Construction of the new Veterans Administration Hospital in Manchester began on July 1, 1948. The Manchester Evening Leader later recalled how the project started: “The site was covered with second-growth trees and an unusually heavy accumulation of surface boulders. Excavation of both earth and large boulders was sufficiently advanced by the first of September that a token start was made on the concrete foundations. The large amount of boulders and large excavation seriously affected the availability of suitable dirt for finished grading.”
But despite these early challenges, the article reported that “Work progressed very satisfactorily until the construction was completed.”
The plans for this 150-bed general medical and surgical hospital, along with a boiler plant and garage to support it, had been drafted by James H. Ritchie and Associates, one of the top architectural firms in Boston. The general contractor for this part of the project was the George A. Fuller Company, also based in Boston.
In the post-World War II era the requirements for building a new VA hospital went far beyond what would be needed to construct a civilian hospital. In 1946 the average hospital stay for a veteran was 38 days, versus nine days for patients in civilian hospitals. To meet the particular medical and psychological needs of their patients, especially those who had been injured in the war, VA medical complexes were designed to be as self-contained and self-sufficient as possible. With this objective as a major influence, the hospital in Manchester would contain its own laundry, dining facilities and maintenance support services. A giant water tank was installed with the purpose of storing enough water to fight a major fire for three hours without needing to use the city water supply.
This concept of a self-reliant campus incorporated on-site housing for key staff as a necessity. In Manchester, these buildings would include a single-family residence for the manager; two duplex staff residences; a nurses’ quarters; and a male attendants’ dormitory. The office of Faulkner, Kingsbury and Stenhouse of Washington, D.C., was hired to design these structures, with principal architects Waldron Faulkner, Slocum Kingsbury and John Stenhouse. This firm specialized in institutional projects, including hospitals, high schools, museums and university buildings.
For the design of these smaller buildings the architects incorporated modernized design principles that were being expressed in the hospital building. The plans for the dwellings featured strong horizontal elements including symmetrical rows of windows, and the low hip roofs with overhangs typical of prairie-style houses built in the Midwest.
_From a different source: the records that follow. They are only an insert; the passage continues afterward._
(** * CDistNet transformer core: model/modules/transformer.py

    A shallow embedding of the attention modules of [transformer.py]
    (ScaledDotProductAttention, MultiHeadAttention, PositionwiseFeedForward,
    EncoderLayer, TransformerUnit) together with the part of the torch
    tensor interface they call.

    Modelling conventions.
    - A tensor is a shape and a row-major (contiguous) buffer.  Every torch
      operator used by the source is defined by its shape check and by the
      entry it stores at each multi-index.
    - Floating-point numbers are idealised as real numbers: rounding,
      overflow and NaN are outside the model.
    - Python exceptions are an explicit error result; the random generator
      consumed by dropout is an explicit state. *)

From Stdlib Require Import List Arith Lia Bool ZArith QArith Reals Lra.
Import ListNotations.

Set Implicit Arguments.
Open Scope nat_scope.

(** ** Shapes and row-major indexing *)

Module Index.

Definition shape := list nat.

(** [numel s]: number of entries of a tensor of shape [s]. *)
Definition numel (s : shape) : nat := fold_right Nat.mul 1 s.

(** Row-major offset of a multi-index. *)
Fixpoint ravel (s : shape) (idx : list nat) : nat :=
  match s, idx with
  | _ :: s', i :: idx' => i * numel s' + ravel s' idx'
  | _, _ => 0
  end.

(** Multi-index of a row-major offset. *)
Fixpoint unravel (s : shape) (k : nat) : list nat :=
  match s with
  | [] => []
  | _ :: s' => (k / numel s') :: unravel s' (k mod numel s')
  end.

(** [in_bounds s idx]: [idx] has the rank of [s] and each coordinate is
    below its extent. *)
Fixpoint in_bounds (s : shape) (idx : list nat) : Prop :=
  match s, idx with
  | [], [] => True
  | n :: s', i :: idx' => i < n /\ in_bounds s' idx'
  | _, _ => False
  end.

Fixpoint in_boundsb (s : shape) (idx : list nat) : bool :=
  match s, idx with
  | [], [] => true
  | n :: s', i :: idx' => (i <? n) && in_boundsb s' idx'
  | _, _ => false
  end.

End Index.
Export Index.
A local contractor, Davison Construction Company, was hired to build the auxiliary buildings. This general contracting and engineering company was a well-established family business with an office in downtown Manchester. The company had worked on several projects for the War Department during World War II, including the construction of a chapel at Fort Ethan Allen, an army installation in northwestern Vermont. The building was designed in a colonial style and it seated 350 people. The construction quartermaster overseeing that project happened to be Capt. Victor S. Phaneuf of Nashua. Davison also completed a defense-related project in Aroostook County, Maine, and several in New Hampshire, including building two administration buildings at Camp Langdon in New Castle, part of the fortification system protecting Portsmouth Harbor.
In 1948 the company was awarded a contract from the Nashua Housing Authority for a 100-unit affordable housing project. This was the O.S. Maynard Homes complex, now known as Wagner Court. Also, that year Davison was hired to build a nurses’ residence and an infirmary building at the New Hampshire State Hospital in Concord. Both structures now house state executive department offices.
The Davison Construction Company started its work at the VA hospital site on April 15, 1949, and finished in May 1950. In an ad published in the Manchester Evening Leader on July 1, 1950, on the eve of the hospital’s dedication ceremony, the company included this statement: “We hope that in completing these attractive and useful structures, we will have added to the comfort and early recovery of those to whom we owe so much ... so that they may once more take their rightful places in the life of their communities.”